[Coin depicting Empress Theodora (Christ on obverse), 11th century]
[Source: Wikimedia Commons]
As with her sister, we know very little of her early life other than that she was probably raised in luxury in the women’s quarter of the palace and received an education befitting a Byzantine princess. When she was 40 however, Theodora to marry his chosen successor, Romanos Argyros. She refused on the grounds that she considered him still married,* leading to her sister became Empress instead. For this among other reasons, Zoe became jealous and soon exiled Theodora to a monastery on conspiracy charges, eventually forcing her to become a nun.

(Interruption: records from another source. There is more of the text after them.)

(** * data-engine: a shallow embedding of the streaming pipeline

    The Go sources embedded here are the worker pool ([worker.Pool]), the
    file importers (CSV/TSV, JSONL, XLSX), the CSV and JSONL exporters, the
    import and export orchestrators, the two database connectors and the
    configuration validation.  Go's [int] is modelled by [Z], a Go string by
    [string] (a sequence of bytes), a slice by [list] and a
    [map[string]interface{}] by [gmap string Value]. *)

From stdpp Require Import gmap strings list fin_maps pretty relations.
From Stdlib Require Import ZArith Lia Ascii.

Local Open Scope string_scope.
Local Open Scope list_scope.
Local Open Scope Z_scope.

(** ** Values and rows *)

(** A Go [float64], kept as its IEEE-754 bit pattern. *)
Record float64 := Float64 { f64_bits : Z }.

(** What an [interface{}] cell of a row holds: [nil], a string, an integer
    of any width, a floating-point number, a boolean or a [[]byte]; a value of
    any other dynamic type is kept as [VOther] with its [%v] rendering. *)
Inductive Value :=
| VNull
| VString (s : string)
| VInt (n : Z)
| VFloat (f : float64)
| VBool (b : bool)
| VBytes (bs : string)
| VOther (shown : string).

Abbreviation Row := (list Value).

(** Go's [error]: [None] is [nil], [Some msg] an error whose [Error()] text
    is [msg]. *)
Abbreviation error := (option string).

Inductive Result (A : Type) :=
| Ok (a : A)
| Err (msg : string).
Arguments Ok {A} a.
Arguments Err {A} msg.

(** ** The worker pool (package worker) *)

Module Worker.

(** The fields of [Pool] that are plain data. *)
Record Pool := {
  workers : Z;
  batchSize : Z
}.

(** Go's [int] on the platforms the program is built for, all of 64 bits:
    what a product too large for it wraps around to. *)
Definition int_wrap (z : Z) : Z := (z + 2 ^ 63) mod 2 ^ 64 - 2 ^ 63.
(** * The geometric and structural core of the editor

    A shallow embedding of [packages/editor/src/lib/editor/Editor.ts]:
    the forest of shapes held by the record store, the page-transform
    cache, the ancestor walks, [reparentShapes], the arrow (connector)
    maintenance handlers and the point hit test [getShapeAtPoint].

    Conventions of the embedding.
    - The record store is a finite map from shape ids to shape records.
    - Methods that walk the parent chain recurse as the TypeScript does;
      they take a [fuel] argument and answer [Diverge] when it runs out,
      which is what a cyclic parent chain makes the TypeScript do.
    - A [throw] is the outcome [Throw].
    - JavaScript numbers used as coordinates and angles are an abstract
      scalar type; the affine matrices of [primitives/Mat], which are not
      part of the sources at hand, are an interface ([MatOps]). *)

From stdpp Require Import base option list gmap strings fin_maps sorting.
From Stdlib Require Import QArith Qabs Lia Ascii.

Close Scope Q_scope.

(* ================================================================== *)
(** ** Outcomes of a method call *)

Inductive outcome (A : Type) : Type :=
| Ret (a : A)
| Throw (msg : string)
| Diverge.
Arguments Ret {A} a.
Arguments Throw {A} msg.
Arguments Diverge {A}.

#[export] Instance outcome_ret : MRet outcome := @Ret.
#[export] Instance outcome_bind : MBind outcome := λ A B f m,
  match m with
  | Ret a => f a
  | Throw e => Throw e
  | Diverge => Diverge
  end.
#[export] Instance outcome_fmap : FMap outcome := λ A B f m,
  match m with
  | Ret a => Ret (f a)
  | Throw e => Throw e
  | Diverge => Diverge
  end.

(** [returns f a]: the call [f], given enough fuel, returns [a]. *)
Definition returns {A} (f : nat → outcome A) (a : A) : Prop :=
  ∃ n0, ∀ n, n0 ≤ n → f n = Ret a.
(** One line at a time: the rows a line contributes are put after the rows
    built so far. *)
Lemma load_loop_cons rows line rest :
  load_loop py_float rows (line :: rest)
  = match load_rows py_float [line] with
    | Ok r => load_loop py_float (rows ++ r) rest
    | Raise e => Raise e
    end.
Proof.
  unfold load_rows. simpl. case_decide.
  - by rewrite app_nil_r.
  - by destruct (floats py_float (parts_of (strip line))).
Qed.

Lemma load_loop_acc rows f :
  load_loop py_float rows f
  = match load_loop py_float [] f with
    | Ok more => Ok (rows ++ more)
    | Raise e => Raise e
    end.
Proof.
  revert rows. induction f as [|line rest IH]; intros rows.
  - simpl. by rewrite app_nil_r.
  - rewrite !load_loop_cons. destruct (load_rows py_float [line]) as [r|e]; [|done].
    rewrite (IH (rows ++ r)), (IH ([] ++ r)).
    destruct (load_loop py_float [] rest); [|done].
    simpl. by rewrite app_assoc.
Qed.

Lemma load_loop_app rows f1 f2 :
  load_loop py_float rows (f1 ++ f2)
  = match load_loop py_float rows f1 with
    | Ok r1 => load_loop py_float r1 f2
    | Raise e => Raise e
    end.
Proof.
  revert rows. induction f1 as [|line rest IH]; intros rows; [done|].
  rewrite <- app_comm_cons, !load_loop_cons.
  destruct (load_rows py_float [line]); [apply IH|done].
Qed.
(** The page carries no generation exactly when the masked word is zero. *)
Lemma flags_gen_untracked (w : Z) :
  (Z.land w (LRU_GEN_MASK K) =? 0) = (flags_gen K w =? -1).
Proof.
  config_facts HK.
  pose proof (field_zero_iff w (LRU_GEN_WIDTH K) (LRU_GEN_PGOFF K)) as Hz.
  pose proof (field_value w (LRU_GEN_WIDTH K) (LRU_GEN_PGOFF K)) as Hv.
  rewrite flags_gen_value. fold (LRU_GEN_MASK K) in Hz, Hv.
  rewrite <- Hv by lia.
  destruct (Z.eqb_spec (Z.land w (LRU_GEN_MASK K)) 0) as [E | E];
    symmetry; [apply Z.eqb_eq | apply Z.eqb_neq].
  - apply Hz in E; lia.
  - intros E'. apply E, Hz; lia.
Qed.

Lemma flags_gen_ext (f g : Z) :
  (forall i, LRU_GEN_PGOFF K <= i < LRU_GEN_PGOFF K + LRU_GEN_WIDTH K ->
             Z.testbit f i = Z.testbit g i) ->
  flags_gen K f = flags_gen K g.
Proof.
  intros Hbits. config_facts HK. unfold flags_gen, LRU_GEN_MASK.
  rewrite (field_value_ext f g) by (assumption || lia). reflexivity.
Qed.

Lemma usage_field_ext (f g : Z) :
  (forall i, LRU_USAGE_PGOFF K <= i < LRU_USAGE_PGOFF K + LRU_USAGE_WIDTH K ->
             Z.testbit f i = Z.testbit g i) ->
  usage_field K f = usage_field K g.
Proof.
  intros Hbits. config_facts HK. pose proof gen_width_pos.
  unfold usage_field, LRU_USAGE_MASK.
  apply field_value_ext; (assumption || lia).
Qed.

Lemma zones_mask_ones : ZONES_MASK K = Z.ones (ZONES_WIDTH K).
Proof.
  config_facts HK. pose proof gen_width_pos. unfold ZONES_MASK.
  rewrite BIT_pow2 by lia. rewrite Z.ones_equiv.
  assert (0 < 2 ^ ZONES_WIDTH K) by (apply Z.pow_pos_nonneg; lia).
  assert (2 ^ ZONES_WIDTH K < 2 ^ 64) by (apply Z.pow_lt_mono_r; lia).
  apply to_ulong_small. lia.
Qed.

Lemma page_zonenum_ext (p q : page) :
  (forall i, ZONES_PGSHIFT K <= i < ZONES_PGSHIFT K + ZONES_WIDTH K ->
             Z.testbit (flags p) i = Z.testbit (flags q) i) ->
  page_zonenum K p = page_zonenum K q.
Proof.
  intros Hbits. config_facts HK. pose proof gen_width_pos.
  unfold page_zonenum. rewrite zones_mask_ones.
  apply Z.bits_inj'. intros i Hi.
  rewrite !Z.land_spec, !Z.shiftr_spec, Z.testbit_ones_nonneg by lia.
  destruct (Z.ltb_spec i (ZONES_WIDTH K)) as [Hin | Hout].
  - rewrite (Hbits (i + ZONES_PGSHIFT K)) by lia. reflexivity.
  - now rewrite !andb_false_r.
Qed.

(** *** The word written by lru_gen_addition, bit by bit *)

Lemma testbit_addition_new_flags (gen old i : Z) :
  0 <= gen < MAX_NR_GENS K -> 0 <= i < 64 ->
  Z.testbit (addition_new_flags K gen old) i =
  if (LRU_GEN_PGOFF K <=? i) && (i <? LRU_GEN_PGOFF K + LRU_GEN_WIDTH K)
  then Z.testbit (gen + 1) (i - LRU_GEN_PGOFF K)
  else if i =? PG_active K then false
  else if negb (Z.testbit old (PG_referenced K)) &&
          Z.testbit (Z.lor (LRU_USAGE_MASK K) (LRU_TIER_FLAGS K)) i then false
  else Z.testbit old i.
Proof.
  intros Hg Hi. config_facts HK. pose proof gen_width_pos.
  pose proof gen_width_int as Hbig.
  assert (Hin : forall j, LRU_GEN_WIDTH K <= j -> Z.testbit (gen + 1) j = false).
  { intros j Hj. apply Z.bits_above_log2; [lia | ].
    apply Z.log2_lt_pow2; [lia | ].
    assert (2 ^ LRU_GEN_WIDTH K <= 2 ^ j) by (apply Z.pow_le_mono_r; lia). lia. }
  unfold addition_new_flags.
  rewrite land_BIT_zero by lia.
  rewrite (to_ulong_small (gen + 1)) by lia.
  set (r := Z.testbit old (PG_referenced K)).
  set (ut := Z.lor (LRU_USAGE_MASK K) (LRU_TIER_FLAGS K)).
  assert (Hut : Z.testbit ut i = true -> i < LRU_GEN_PGOFF K /\ i <> PG_active K).
  { unfold ut. rewrite Z.lor_spec, testbit_usage_mask, testbit_tier_flags by (assumption || lia).
    pose proof active_not_referenced. pose proof active_not_workingset.
    intros Hb. apply orb_true_iff in Hb. destruct Hb as [Hb | Hb].
    - apply andb_true_iff in Hb. rewrite Z.leb_le, Z.ltb_lt in Hb. lia.
    - apply orb_true_iff in Hb. rewrite !Z.eqb_eq in Hb. lia. }
  destruct (Z.leb_spec (LRU_GEN_PGOFF K) i) as [Hlo | Hlo]; cbn [andb].
  - assert (Hnut : Z.testbit ut i = false).
    { destruct (Z.testbit ut i); [ | reflexivity]. destruct Hut; [reflexivity | lia]. }
    assert (Hna : (i =? PG_active K) = false) by (apply Z.eqb_neq; lia).
    destruct (Z.ltb_spec i (LRU_GEN_PGOFF K + LRU_GEN_WIDTH K)) as [Hhi | Hhi].
    + destruct r; cbn [negb];
        repeat rewrite ?Z.land_spec, ?Z.lor_spec, ?testbit_not_ulong, ?testbit_to_ulong,
          ?testbit_gen_mask, ?testbit_BIT, ?Z.shiftl_spec by (assumption || lia);
        rewrite ?Hnut, ?Hna;
        destruct (Z.leb_spec (LRU_GEN_PGOFF K) i), (Z.ltb_spec i (LRU_GEN_PGOFF K + LRU_GEN_WIDTH K)),
          (Z.ltb_spec i 64); try lia; cbn;
        rewrite ?andb_false_r, ?andb_true_r; reflexivity.
    + rewrite Hna, Hnut, andb_false_r.
      destruct r; cbn [negb];
        repeat rewrite ?Z.land_spec, ?Z.lor_spec, ?testbit_not_ulong, ?testbit_to_ulong,
          ?testbit_gen_mask, ?testbit_BIT, ?Z.shiftl_spec by (assumption || lia);
        rewrite ?Hnut, ?Hna, (Hin (i - LRU_GEN_PGOFF K)) by lia;
        destruct (Z.leb_spec (LRU_GEN_PGOFF K) i), (Z.ltb_spec i (LRU_GEN_PGOFF K + LRU_GEN_WIDTH K)),
          (Z.ltb_spec i 64); try lia; cbn;
        rewrite ?andb_false_r, ?andb_true_r, ?orb_false_r; reflexivity.
  - assert (Hsh : Z.testbit (Z.shiftl (gen + 1) (LRU_GEN_PGOFF K)) i = false)
      by (apply Z.shiftl_spec_low; lia).
    destruct r; cbn [negb andb];
      repeat rewrite ?Z.land_spec, ?Z.lor_spec, ?testbit_not_ulong, ?testbit_to_ulong,
        ?testbit_gen_mask, ?testbit_BIT by (assumption || lia);
      rewrite ?Hsh;
      destruct (Z.leb_spec (LRU_GEN_PGOFF K) i), (Z.ltb_spec i 64); try lia; cbn;
      destruct (Z.eqb_spec i (PG_active K)); cbn;
      rewrite ?andb_false_r, ?andb_true_r, ?orb_false_r; try reflexivity.
    destruct (Z.testbit ut i); cbn; rewrite ?andb_false_r, ?andb_true_r; reflexivity.
Qed.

When the people of Constantinople rose and deposed Zoe’s adopted son Michael, they also went to fetch Theodora, intending to make her Empress. She did not go willingly and had to be dragged out of her monastery. Once out, however, she showed her strength of personality and a willingness to do what she had to. One of her first acts was to have the previous emperor Michael blinded and packed off to a monastery.
The two sisters, Zoe and Theodora, ruled together for seven weeks** before Zoe gave the Empire into the hands of Constantine Monomachos. Theodora was apparently excluded from all power at this point, though she retained its outward signs. As Constantine lay dying in January 1055 he tried to prevent her from taking the throne. Theodora, however, would have none of this and was proclaimed Emperor and autokrator (sole ruler) just after his death.
At this point many expected her to pick a man to marry and make Emperor, because she was a woman and because she was in her 70s. Taking her late sister’s example as a warning, however, she chose to rule in her own right. She was often criticized for being short-tempered and distrustful of Constantine’s appointees,*** but she ruled well, keeping her nobles in line where they had previously had free reign. When the general Bryennios rebelled, she stymied his attempts to take the throne. She died in August 1056 at age 76, just over a year and a half after becoming the second woman to act as sole ruler of the Byzantine Empire.
*His wife had become a nun so he could be Emperor. Whether this was one of her actual reasons or an excuse is something we cannot know.
**Michael Psellos claims that it was a dismal failure, but his general misogyny and dislike of their love of entertainment should be taken into account.
***And by the Patriarch for appointing bishops, as he considered that his job, not hers.